NASA announced yesterday that it plans to start testing the DSAC (Deep Space Atomic Clock) soon. The device is nothing more than an extremely precise clock – and as bland as it may sound, it is a piece that can greatly facilitate space exploration missions in the future.

Atomic clocks have been around for some time. They work based on the frequency of energy oscillation of certain atoms, such as Cesium-133, and so are the most accurate clocks that exist. But even so, they are still not accurate enough to allow spacecraft to make navigation decisions without consulting a terrestrial satellite. DSAC, however, should change that.

Signs that come and go

When a spacecraft is going to make any kind of change in its course, it must first know precisely where it is. For this, a satellite on Earth sends a very precise radius of radio waves to the ship and, when the waves arrive there, the ship’s communication equipment responds. The waves, however, take some time to go back and forth – based on the time the signal has taken, it is possible to calculate the exact position of the spacecraft, and then guide it in its trajectory.

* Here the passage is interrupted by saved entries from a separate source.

Definition analyse_change (current candidate : list str) (sources : list source_state)
    (baselines : gmap str coverage) (t : thresholds) (list_baseline_key : str) : change_analysis :=
  let before_nets := collapsed_networks current in
  let after_nets := collapsed_networks candidate in
  let before := coverage_of_nets before_nets in
  let after := coverage_of_nets after_nets in
  let list_baseline := baselines !! list_baseline_key in
  {| ca_prefixes_before := Z.of_nat (length current);
     ca_prefixes_after := Z.of_nat (length candidate);
     ca_addresses_before := cov_addresses before;
     ca_addresses_after := cov_addresses after;
     ca_list_hash := list_hash candidate;
     ca_added := sorted_difference candidate current;
     ca_removed := sorted_difference current candidate;
     ca_sources := map (fun s => change_of t s (baselines !! ss_slug s)) sources;
     ca_holds := (sources ≫= fun s => source_holds t s (baselines !! ss_slug s))
                 ++ growth_holds t list_baseline after;
     ca_baseline_addresses := cov_addresses <$> list_baseline;
     ca_baseline_prefixes := cov_prefixes <$> list_baseline;
     same_space := bool_decide (before_nets = after_nets) |}.

Definition with_hold (a : change_analysis) (h : hold) : change_analysis :=
  {| ca_prefixes_before := ca_prefixes_before a;
     ca_prefixes_after := ca_prefixes_after a;
     ca_addresses_before := ca_addresses_before a;
     ca_addresses_after := ca_addresses_after a;
     ca_list_hash := ca_list_hash a;
     ca_added := ca_added a;
     ca_removed := ca_removed a;
     ca_sources := ca_sources a;
     ca_holds := ca_holds a ++ [h];
     ca_baseline_addresses := ca_baseline_addresses a;
     ca_baseline_prefixes := ca_baseline_prefixes a;
     same_space := same_space a |}.

(** ** Lemmas: address sets of a prefix list *)

Lemma parsed_networks_wf prefixes : Forall wf_net (parsed_networks prefixes).
Proof.
  apply Forall_elem. intros n Hn. apply list_elem_of_omap in Hn as (x & _ & Hx).
  unfold ipv4_of in Hx. destruct (ip_network x) as [[m|]|] eqn:E; simplify_eq.
  by eapply ip_network_wf.
Qed.

Lemma elem_of_parsed n prefixes :
  n ∈ parsed_networks prefixes <-> exists x, x ∈ prefixes /\ ipv4_of x = Some n.
Proof. apply list_elem_of_omap. Qed.

(** The addresses a prefix list stands for. *)
Definition routes (prefixes : list str) (x : Z) : Prop := covers (parsed_networks prefixes) x.

Lemma routes_ext l1 l2 x : (forall e, e ∈ l1 <-> e ∈ l2) -> routes l1 x <-> routes l2 x.
Proof.
  intros H. unfold routes. split; apply covers_mono; intros n; rewrite !elem_of_parsed;
    intros (e & He & Hn); exists e; split; try done; by apply H.
Qed.

Lemma collapsed_networks_spec prefixes :
  collapsed (collapsed_networks prefixes)
  /\ forall x, covers (collapsed_networks prefixes) x <-> routes prefixes x.
Proof. apply collapse_spec, parsed_networks_wf. Qed.

Lemma collapsed_networks_eq l1 l2 :
  collapsed_networks l1 = collapsed_networks l2 <-> forall x, routes l1 x <-> routes l2 x.
Proof.
  destruct (collapsed_networks_spec l1) as [C1 H1], (collapsed_networks_spec l2) as [C2 H2]. split.
  - intros E x. by rewrite <- H1, <- H2, E.
  - intros E. apply collapsed_unique; [done..|]. intros x. by rewrite H1, H2.
Qed.

(** Rendered networks are parsed back. *)
Lemma parsed_networks_show nets : Forall wf_net nets -> parsed_networks (map show_net nets) = nets.
Proof.
  induction 1 as [|n nets Hn Hnets IH]; [done|]. simpl. unfold parsed_networks in *. simpl.
  unfold ipv4_of at 1. rewrite ip_network_show by done. by rewrite IH.
Qed.

Lemma coverage_of_card prefixes :
  exists A : gset Z, (forall x, x ∈ A <-> routes prefixes x)
    /\ address_count (collapsed_networks prefixes) = Z.of_nat (base.size A).
Proof.
  destruct (collapsed_networks_spec prefixes) as [C H].
  exists (addr_set (collapsed_networks prefixes)). rewrite collapsed_size by done.
  split; [|done]. intros x. by rewrite elem_of_addr_set.
Qed.

Lemma whole_space_collapsed : collapsed [IPv4Network 0 0].
Proof.
  assert (wf_net (IPv4Network 0 0)) by (apply (bool_decide_unpack _); vm_compute; exact I).
  split; [by repeat constructor|by repeat constructor|].
  intros a b Ha Hb. apply list_elem_of_singleton in Ha, Hb. by subst.
Qed.

Lemma address_count_bound l : collapsed l -> 0 <= address_count l <= 2 ^ 32.
Proof.
  intros Hl. change (2 ^ 32) with (address_count [IPv4Network 0 0]). split.
  - change 0 with (address_count []).
    apply address_count_le; [apply collapsed_nil|done|]. intros x. by rewrite covers_nil.
  - apply address_count_le; [done|apply whole_space_collapsed|].
    intros x (n & Hn & Hx). exists (IPv4Network 0 0). split; [by left|].
    pose proof (in_net_range n x (collapsed_wf_elem _ _ Hl Hn) Hx). unfold in_net, size; simpl. lia.
Qed.

Lemma sorted_difference_nil a b : sorted_difference a b = [] <-> forall x, x ∈ a -> x ∈ b.
Proof.
  unfold sorted_difference. rewrite sorted_set_nil. split.
  - intros H x Hx. destruct (decide (x ∈ b)) as [|Hn]; [done|exfalso].
    assert (x ∈ List.filter (fun x => negb (bool_decide (x ∈ b))) a) as Hf.
    { apply list_elem_of_In, filter_In. rewrite <- list_elem_of_In.
      split; [done|]. by rewrite bool_decide_false. }
    rewrite H in Hf. by apply not_elem_of_nil in Hf.
  - intros H. induction a as [|y a IH]; [done|]. simpl.
    rewrite bool_decide_true by (apply H; by left). apply IH. intros x Hx. apply H. by right.
Qed.

Lemma identical_spec a : identical a = true <-> ca_added a = [] /\ ca_removed a = [].
Proof. unfold identical. destruct (ca_added a), (ca_removed a); naive_solver. Qed.

(** ** Lemmas: the thresholds in exact arithmetic *)

Record thresholds_ok (t : thresholds) : Prop := ThresholdsOk {
  to_shrink : 0 <= max_shrink_pct t < 2 ^ 20;
  to_growth : 0 <= max_growth_pct t < 2 ^ 20 }.
(** A stored baseline counts addresses of the IPv4 space. *)
Definition baseline_ok (b : coverage) : Prop := cov_addresses b <= 2 ^ 32.

Definition shrunk (t : thresholds) (b : coverage) (after : coverage) : Prop :=
  0 < cov_addresses b
  /\ max_shrink_pct t * cov_addresses b < 100 * (cov_addresses b - cov_addresses after).
Definition grown (t : thresholds) (b : coverage) (after : coverage) : Prop :=
  0 < cov_addresses b
  /\ max_growth_pct t * cov_addresses b < 100 * (cov_addresses after - cov_addresses b).

Lemma shrink_exceeds t s b : thresholds_ok t -> baseline_ok b -> 0 <= cov_addresses (ss_coverage s) ->
  float_gt_int (shrink_pct (change_of t s (Some b))) (max_shrink_pct t) = true
  <-> shrunk t b (ss_coverage s).
Proof.
  intros [Ht _] Hb Ha. unfold baseline_ok in Hb. unfold shrink_pct, shrunk. simpl.
  destruct (Z.leb_spec (cov_addresses b) 0) as [H0|H0].
  - simpl. rewrite Z.ltb_lt. lia.
  - rewrite fmax0_gt_int, percent_gt_int, Z.ltb_lt by lia. tauto.
Qed.

Lemma growth_exceeds t b after : thresholds_ok t -> baseline_ok b -> cov_addresses after <= 2 ^ 32 ->
  growth_holds t (Some b) after <> [] <-> grown t b after.
Proof.
  intros [_ Ht] Hb Ha. unfold baseline_ok in Hb. unfold growth_holds, grown.
  destruct (Z.ltb_spec 0 (cov_addresses b)) as [H0|H0]; [|by split; [intros H|lia]].
  rewrite percent_gt_int by lia. case_match; bool_prop; [by split|split; [done|lia]].
Qed.

(** What makes a source unsuspicious. *)
Definition source_quiet (t : thresholds) (s : source_state) (baseline : option coverage) : Prop :=
  ss_empty_parse s = false
  /\ forall b, baseline = Some b ->
       cov_prefixes (ss_coverage s) <> 0 /\ ~ shrunk t b (ss_coverage s)
       /\ exists age, ss_age_sec s = Some age /\ age <= stale_after_sec t.

Lemma is_stale_spec t s b : is_stale t s (Some b) = false
  <-> exists age, ss_age_sec s = Some age /\ age <= stale_after_sec t.
Proof.
  unfold is_stale. rewrite andb_true_r. destruct (ss_age_sec s) as [age|].
  - rewrite Z.ltb_ge. naive_solver.
  - naive_solver.
Qed.

Lemma is_stale_none t s : is_stale t s None = false.
Proof. unfold is_stale. by rewrite andb_false_r. Qed.

Lemma source_holds_nil t s baseline : thresholds_ok t -> 0 <= cov_addresses (ss_coverage s) ->
  (forall b, baseline = Some b -> baseline_ok b) ->
  source_holds t s baseline = [] <-> source_quiet t s baseline.
Proof.
  intros Ht Ha Hb. unfold source_holds, source_quiet, cov_empty.
  rewrite app_nil. destruct (ss_empty_parse s); simpl; [split; [by intros []|by intros []]|].
  destruct baseline as [b|].
  2:{ rewrite is_stale_none. replace (float_gt_int _ _) with false
        by (symmetry; apply Z.ltb_ge, (to_shrink _ Ht)).
      destruct (_ =? _); naive_solver. }
  pose proof (shrink_exceeds t s b Ht (Hb b eq_refl) Ha) as Hs.
  pose proof (is_stale_spec t s b) as Hst. rewrite andb_true_r.
  destruct (Z.eqb_spec (cov_prefixes (ss_coverage s)) 0);
    destruct (float_gt_int _ _); destruct (is_stale t s (Some b)); naive_solver.
Qed.

Lemma bind_nil {A B} (f : A -> list B) (l : list A) : (l ≫= f) = [] <-> Forall (fun x => f x = []) l.
Proof.
  induction l as [|x l IH]; csimpl; [by split|]. rewrite app_nil, IH, Forall_cons_iff. done.
Qed.

Lemma growth_holds_nil t (baseline : option coverage) after :
  thresholds_ok t -> (forall b, baseline = Some b -> baseline_ok b) -> cov_addresses after <= 2 ^ 32 ->
  growth_holds t baseline after = [] <-> forall b, baseline = Some b -> ~ grown t b after.
Proof.
  intros Ht Hb Ha. destruct baseline as [b|]; [|by split].
  pose proof (growth_exceeds t b after Ht (Hb b eq_refl) Ha) as H. split.
  - intros E b' [= <-] Hg. by apply H in Hg.
  - intros Hg. destruct (growth_holds t (Some b) after) as [|h l] eqn:E; [done|].
    exfalso. by apply (Hg b eq_refl), H.
Qed.

(** A hold of [source_holds] of one of the two shrink codes. *)
Definition shrink_code (mode : str) : hold_code :=
  if bool_decide (mode = py "subtract") then HOLD_SHRINK_SUBTRACT else HOLD_SHRINK_ADD.

Lemma source_holds_shrink t s baseline h : thresholds_ok t -> 0 <= cov_addresses (ss_coverage s) ->
  (forall b, baseline = Some b -> baseline_ok b) ->
  h ∈ source_holds t s baseline -> h_code h = HOLD_SHRINK_ADD \/ h_code h = HOLD_SHRINK_SUBTRACT ->
  exists b, baseline = Some b /\ shrunk t b (ss_coverage s)
    /\ ss_empty_parse s = false /\ cov_prefixes (ss_coverage s) <> 0
    /\ h_code h = shrink_code (ss_mode s) /\ h_slug h = Some (ss_slug s)
    /\ h_before h = cov_addresses b /\ h_after h = cov_addresses (ss_coverage s).
Proof.
  intros Ht Ha Hb Hin Hc. unfold source_holds in Hin. apply elem_of_app in Hin as [Hin|Hin].
  - destruct (ss_empty_parse s) eqn:Hep; simpl in Hin;
      [apply list_elem_of_singleton in Hin; subst; by destruct Hc|].
    destruct baseline as [b|]; cycle 1.
    { rewrite andb_false_r in Hin. destruct (float_gt_int _ _) eqn:E;
        [|by apply not_elem_of_nil in Hin].
      apply Z.ltb_lt in E. pose proof (to_shrink _ Ht). lia. }
    rewrite andb_true_r in Hin. unfold cov_empty in Hin.
    destruct (Z.eqb_spec (cov_prefixes (ss_coverage s)) 0);
      [apply list_elem_of_singleton in Hin; subst; by destruct Hc|].
    destruct (float_gt_int _ _) eqn:E; [|by apply not_elem_of_nil in Hin].
    apply shrink_exceeds in E; [|done|auto|done].
    apply list_elem_of_singleton in Hin. subst. exists b. by split_and!.
  - destruct (is_stale _ _ _); [|by apply not_elem_of_nil in Hin].
    apply list_elem_of_singleton in Hin. subst. by destruct Hc.
Qed.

This process, however, has some problems. Since ships usually stay at enormous distances from Earth, the travel time of the signal can be a few hours – even considering that the waves travel at the speed of Light. And because of this, any small error in the round trip time of the signal can lead to an error of many kilometers in the estimation of the ship’s position. This can lead to errors in the spacecraft’s trajectory.

In the right nanosecond

With a more accurate clock, according to NASA, spacecraft would not depend on a signal coming from (and then to) Earth. They could simply send a signal to Earth and measure the time it takes to get there. This would give more autonomy for space vehicles to determine their own trajectory.

Otherwise, it would also allow each satellite on Earth to serve simultaneously several spacecraft. As satellites now need to send the signal to the spacecraft, they need to be pointed at them very accurately, and they can only communicate with one ship at a time. If the spacecraft did not depend on the signal sent by the satellites, each satellite could receive signals from several ships (and guide them all) at the same time.

According to Engadget, the DSAC will be launched this year aboard the General Atomic’s Orbital Test Bed. It has the approximate size of a large toaster, and so can be easily shipped. The US space agency expects it to have a precision of two nanoseconds (two billionths of a second), but its ultimate goal is to reach a precision of 0.03 nanoseconds (thirty trillionths of a second).